• EXERCISE INSTRUCTIONS
An exact copy of all the data is required.

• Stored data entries

========

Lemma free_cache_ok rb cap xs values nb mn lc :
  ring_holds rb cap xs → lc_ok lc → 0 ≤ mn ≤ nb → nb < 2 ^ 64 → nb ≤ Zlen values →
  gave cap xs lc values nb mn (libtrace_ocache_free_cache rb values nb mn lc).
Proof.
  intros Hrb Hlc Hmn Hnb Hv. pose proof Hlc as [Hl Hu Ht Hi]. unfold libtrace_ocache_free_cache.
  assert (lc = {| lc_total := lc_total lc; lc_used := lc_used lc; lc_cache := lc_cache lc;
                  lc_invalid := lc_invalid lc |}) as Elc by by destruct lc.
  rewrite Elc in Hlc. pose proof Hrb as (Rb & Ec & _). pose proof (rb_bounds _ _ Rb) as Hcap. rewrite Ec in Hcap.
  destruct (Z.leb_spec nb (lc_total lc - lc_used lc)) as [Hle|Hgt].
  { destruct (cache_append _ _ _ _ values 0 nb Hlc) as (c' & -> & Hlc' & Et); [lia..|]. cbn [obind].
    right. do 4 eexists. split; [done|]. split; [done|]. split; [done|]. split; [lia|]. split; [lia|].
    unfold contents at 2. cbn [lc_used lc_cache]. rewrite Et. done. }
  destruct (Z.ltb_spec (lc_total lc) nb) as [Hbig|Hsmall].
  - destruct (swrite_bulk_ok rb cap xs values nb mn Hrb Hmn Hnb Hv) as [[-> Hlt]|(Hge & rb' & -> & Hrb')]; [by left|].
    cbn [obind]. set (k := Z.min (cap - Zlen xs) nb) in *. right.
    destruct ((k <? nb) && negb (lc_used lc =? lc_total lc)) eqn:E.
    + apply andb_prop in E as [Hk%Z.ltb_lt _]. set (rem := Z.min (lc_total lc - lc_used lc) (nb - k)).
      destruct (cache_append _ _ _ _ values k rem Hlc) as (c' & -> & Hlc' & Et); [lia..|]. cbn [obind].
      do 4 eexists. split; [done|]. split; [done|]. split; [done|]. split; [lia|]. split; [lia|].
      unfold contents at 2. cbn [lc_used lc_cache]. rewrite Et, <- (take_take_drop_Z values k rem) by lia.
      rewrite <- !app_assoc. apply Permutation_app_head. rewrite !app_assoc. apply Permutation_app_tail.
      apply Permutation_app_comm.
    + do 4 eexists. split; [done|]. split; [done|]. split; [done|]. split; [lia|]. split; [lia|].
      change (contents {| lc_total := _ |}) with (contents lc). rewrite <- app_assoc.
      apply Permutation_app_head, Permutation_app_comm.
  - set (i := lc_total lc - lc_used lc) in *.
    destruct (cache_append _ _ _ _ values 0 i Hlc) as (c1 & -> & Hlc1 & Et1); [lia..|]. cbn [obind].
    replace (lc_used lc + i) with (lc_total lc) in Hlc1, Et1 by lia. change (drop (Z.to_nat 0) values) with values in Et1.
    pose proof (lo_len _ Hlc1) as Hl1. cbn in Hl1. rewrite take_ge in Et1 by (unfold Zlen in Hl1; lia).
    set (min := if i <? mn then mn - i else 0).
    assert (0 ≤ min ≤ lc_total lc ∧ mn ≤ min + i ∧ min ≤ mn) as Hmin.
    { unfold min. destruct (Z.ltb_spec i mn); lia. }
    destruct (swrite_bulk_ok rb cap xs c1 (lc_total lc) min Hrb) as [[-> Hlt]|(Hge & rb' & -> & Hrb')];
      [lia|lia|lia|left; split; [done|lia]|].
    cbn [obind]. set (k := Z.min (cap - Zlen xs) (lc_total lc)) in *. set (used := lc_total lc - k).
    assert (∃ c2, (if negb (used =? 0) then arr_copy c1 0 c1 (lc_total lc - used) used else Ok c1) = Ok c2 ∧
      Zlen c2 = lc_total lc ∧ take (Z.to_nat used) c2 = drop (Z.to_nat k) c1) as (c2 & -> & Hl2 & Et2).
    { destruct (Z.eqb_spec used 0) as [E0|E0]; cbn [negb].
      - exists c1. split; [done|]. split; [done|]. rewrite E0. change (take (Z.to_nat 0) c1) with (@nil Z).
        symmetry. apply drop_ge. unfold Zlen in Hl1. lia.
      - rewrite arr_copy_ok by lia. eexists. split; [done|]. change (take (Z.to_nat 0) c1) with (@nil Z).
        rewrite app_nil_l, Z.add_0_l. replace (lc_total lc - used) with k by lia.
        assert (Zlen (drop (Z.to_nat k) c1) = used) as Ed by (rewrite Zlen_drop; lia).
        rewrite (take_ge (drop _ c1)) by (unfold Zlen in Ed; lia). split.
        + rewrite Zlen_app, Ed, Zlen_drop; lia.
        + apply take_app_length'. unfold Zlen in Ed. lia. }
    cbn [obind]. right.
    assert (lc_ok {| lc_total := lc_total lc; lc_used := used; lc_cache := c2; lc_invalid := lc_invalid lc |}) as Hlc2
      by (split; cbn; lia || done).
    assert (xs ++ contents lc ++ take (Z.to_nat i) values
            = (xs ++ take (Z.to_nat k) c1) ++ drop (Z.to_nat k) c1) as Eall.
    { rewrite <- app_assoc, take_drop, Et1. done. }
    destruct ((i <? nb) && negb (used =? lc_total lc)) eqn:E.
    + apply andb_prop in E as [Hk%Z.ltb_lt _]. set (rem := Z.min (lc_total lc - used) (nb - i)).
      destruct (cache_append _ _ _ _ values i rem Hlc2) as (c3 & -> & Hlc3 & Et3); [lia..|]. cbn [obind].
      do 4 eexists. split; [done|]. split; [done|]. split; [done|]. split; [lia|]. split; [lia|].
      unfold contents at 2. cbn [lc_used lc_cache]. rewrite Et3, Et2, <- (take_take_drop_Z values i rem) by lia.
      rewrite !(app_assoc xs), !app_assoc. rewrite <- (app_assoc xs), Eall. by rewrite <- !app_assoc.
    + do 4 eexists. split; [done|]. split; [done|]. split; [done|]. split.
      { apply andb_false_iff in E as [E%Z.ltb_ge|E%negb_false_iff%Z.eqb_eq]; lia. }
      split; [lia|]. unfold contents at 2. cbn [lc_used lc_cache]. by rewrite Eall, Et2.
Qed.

========

• ANSWER TO THE EXERCISE
Lemma free_cache_ok rb cap xs values nb mn lc :
  ring_holds rb cap xs → lc_ok lc → 0 ≤ mn ≤ nb → nb < 2 ^ 64 → nb ≤ Zlen values →
  gave cap xs lc values nb mn (libtrace_ocache_free_cache rb values nb mn lc).
Proof.
  intros Hrb Hlc Hmn Hnb Hv. pose proof Hlc as [Hl Hu Ht Hi]. unfold libtrace_ocache_free_cache.
  assert (lc = {| lc_total := lc_total lc; lc_used := lc_used lc; lc_cache := lc_cache lc;
                  lc_invalid := lc_invalid lc |}) as Elc by by destruct lc.
  rewrite Elc in Hlc. pose proof Hrb as (Rb & Ec & _). pose proof (rb_bounds _ _ Rb) as Hcap. rewrite Ec in Hcap.
  destruct (Z.leb_spec nb (lc_total lc - lc_used lc)) as [Hle|Hgt].
  { destruct (cache_append _ _ _ _ values 0 nb Hlc) as (c' & -> & Hlc' & Et); [lia..|]. cbn [obind].
    right. do 4 eexists. split; [done|]. split; [done|]. split; [done|]. split; [lia|]. split; [lia|].
    unfold contents at 2. cbn [lc_used lc_cache]. rewrite Et. done. }
  destruct (Z.ltb_spec (lc_total lc) nb) as [Hbig|Hsmall].
  - destruct (swrite_bulk_ok rb cap xs values nb mn Hrb Hmn Hnb Hv) as [[-> Hlt]|(Hge & rb' & -> & Hrb')]; [by left|].
    cbn [obind]. set (k := Z.min (cap - Zlen xs) nb) in *. right.
    destruct ((k <? nb) && negb (lc_used lc =? lc_total lc)) eqn:E.
    + apply andb_prop in E as [Hk%Z.ltb_lt _]. set (rem := Z.min (lc_total lc - lc_used lc) (nb - k)).
      destruct (cache_append _ _ _ _ values k rem Hlc) as (c' & -> & Hlc' & Et); [lia..|]. cbn [obind].
      do 4 eexists. split; [done|]. split; [done|]. split; [done|]. split; [lia|]. split; [lia|].
      unfold contents at 2. cbn [lc_used lc_cache]. rewrite Et, <- (take_take_drop_Z values k rem) by lia.
      rewrite <- !app_assoc. apply Permutation_app_head. rewrite !app_assoc. apply Permutation_app_tail.
      apply Permutation_app_comm.
    + do 4 eexists. split; [done|]. split; [done|]. split; [done|]. split; [lia|]. split; [lia|].
      change (contents {| lc_total := _ |}) with (contents lc). rewrite <- app_assoc.
      apply Permutation_app_head, Permutation_app_comm.
  - set (i := lc_total lc - lc_used lc) in *.
    destruct (cache_append _ _ _ _ values 0 i Hlc) as (c1 & -> & Hlc1 & Et1); [lia..|]. cbn [obind].
    replace (lc_used lc + i) with (lc_total lc) in Hlc1, Et1 by lia. change (drop (Z.to_nat 0) values) with values in Et1.
    pose proof (lo_len _ Hlc1) as Hl1. cbn in Hl1. rewrite take_ge in Et1 by (unfold Zlen in Hl1; lia).
    set (min := if i <? mn then mn - i else 0).
    assert (0 ≤ min ≤ lc_total lc ∧ mn ≤ min + i ∧ min ≤ mn) as Hmin.
    { unfold min. destruct (Z.ltb_spec i mn); lia. }
    destruct (swrite_bulk_ok rb cap xs c1 (lc_total lc) min Hrb) as [[-> Hlt]|(Hge & rb' & -> & Hrb')];
      [lia|lia|lia|left; split; [done|lia]|].
    cbn [obind]. set (k := Z.min (cap - Zlen xs) (lc_total lc)) in *. set (used := lc_total lc - k).
    assert (∃ c2, (if negb (used =? 0) then arr_copy c1 0 c1 (lc_total lc - used) used else Ok c1) = Ok c2 ∧
      Zlen c2 = lc_total lc ∧ take (Z.to_nat used) c2 = drop (Z.to_nat k) c1) as (c2 & -> & Hl2 & Et2).
    { destruct (Z.eqb_spec used 0) as [E0|E0]; cbn [negb].
      - exists c1. split; [done|]. split; [done|]. rewrite E0. change (take (Z.to_nat 0) c1) with (@nil Z).
        symmetry. apply drop_ge. unfold Zlen in Hl1. lia.
      - rewrite arr_copy_ok by lia. eexists. split; [done|]. change (take (Z.to_nat 0) c1) with (@nil Z).
        rewrite app_nil_l, Z.add_0_l. replace (lc_total lc - used) with k by lia.
        assert (Zlen (drop (Z.to_nat k) c1) = used) as Ed by (rewrite Zlen_drop; lia).
        rewrite (take_ge (drop _ c1)) by (unfold Zlen in Ed; lia). split.
        + rewrite Zlen_app, Ed, Zlen_drop; lia.
        + apply take_app_length'. unfold Zlen in Ed. lia. }
    cbn [obind]. right.
    assert (lc_ok {| lc_total := lc_total lc; lc_used := used; lc_cache := c2; lc_invalid := lc_invalid lc |}) as Hlc2
      by (split; cbn; lia || done).
    assert (xs ++ contents lc ++ take (Z.to_nat i) values
            = (xs ++ take (Z.to_nat k) c1) ++ drop (Z.to_nat k) c1) as Eall.
    { rewrite <- app_assoc, take_drop, Et1. done. }
    destruct ((i <? nb) && negb (used =? lc_total lc)) eqn:E.
    + apply andb_prop in E as [Hk%Z.ltb_lt _]. set (rem := Z.min (lc_total lc - used) (nb - i)).
      destruct (cache_append _ _ _ _ values i rem Hlc2) as (c3 & -> & Hlc3 & Et3); [lia..|]. cbn [obind].
      do 4 eexists. split; [done|]. split; [done|]. split; [done|]. split; [lia|]. split; [lia|].
      unfold contents at 2. cbn [lc_used lc_cache]. rewrite Et3, Et2, <- (take_take_drop_Z values i rem) by lia.
      rewrite !(app_assoc xs), !app_assoc. rewrite <- (app_assoc xs), Eall. by rewrite <- !app_assoc.
    + do 4 eexists. split; [done|]. split; [done|]. split; [done|]. split.
      { apply andb_false_iff in E as [E%Z.ltb_ge|E%negb_false_iff%Z.eqb_eq]; lia. }
      split; [lia|]. unfold contents at 2. cbn [lc_used lc_cache]. by rewrite Eall, Et2.
Qed.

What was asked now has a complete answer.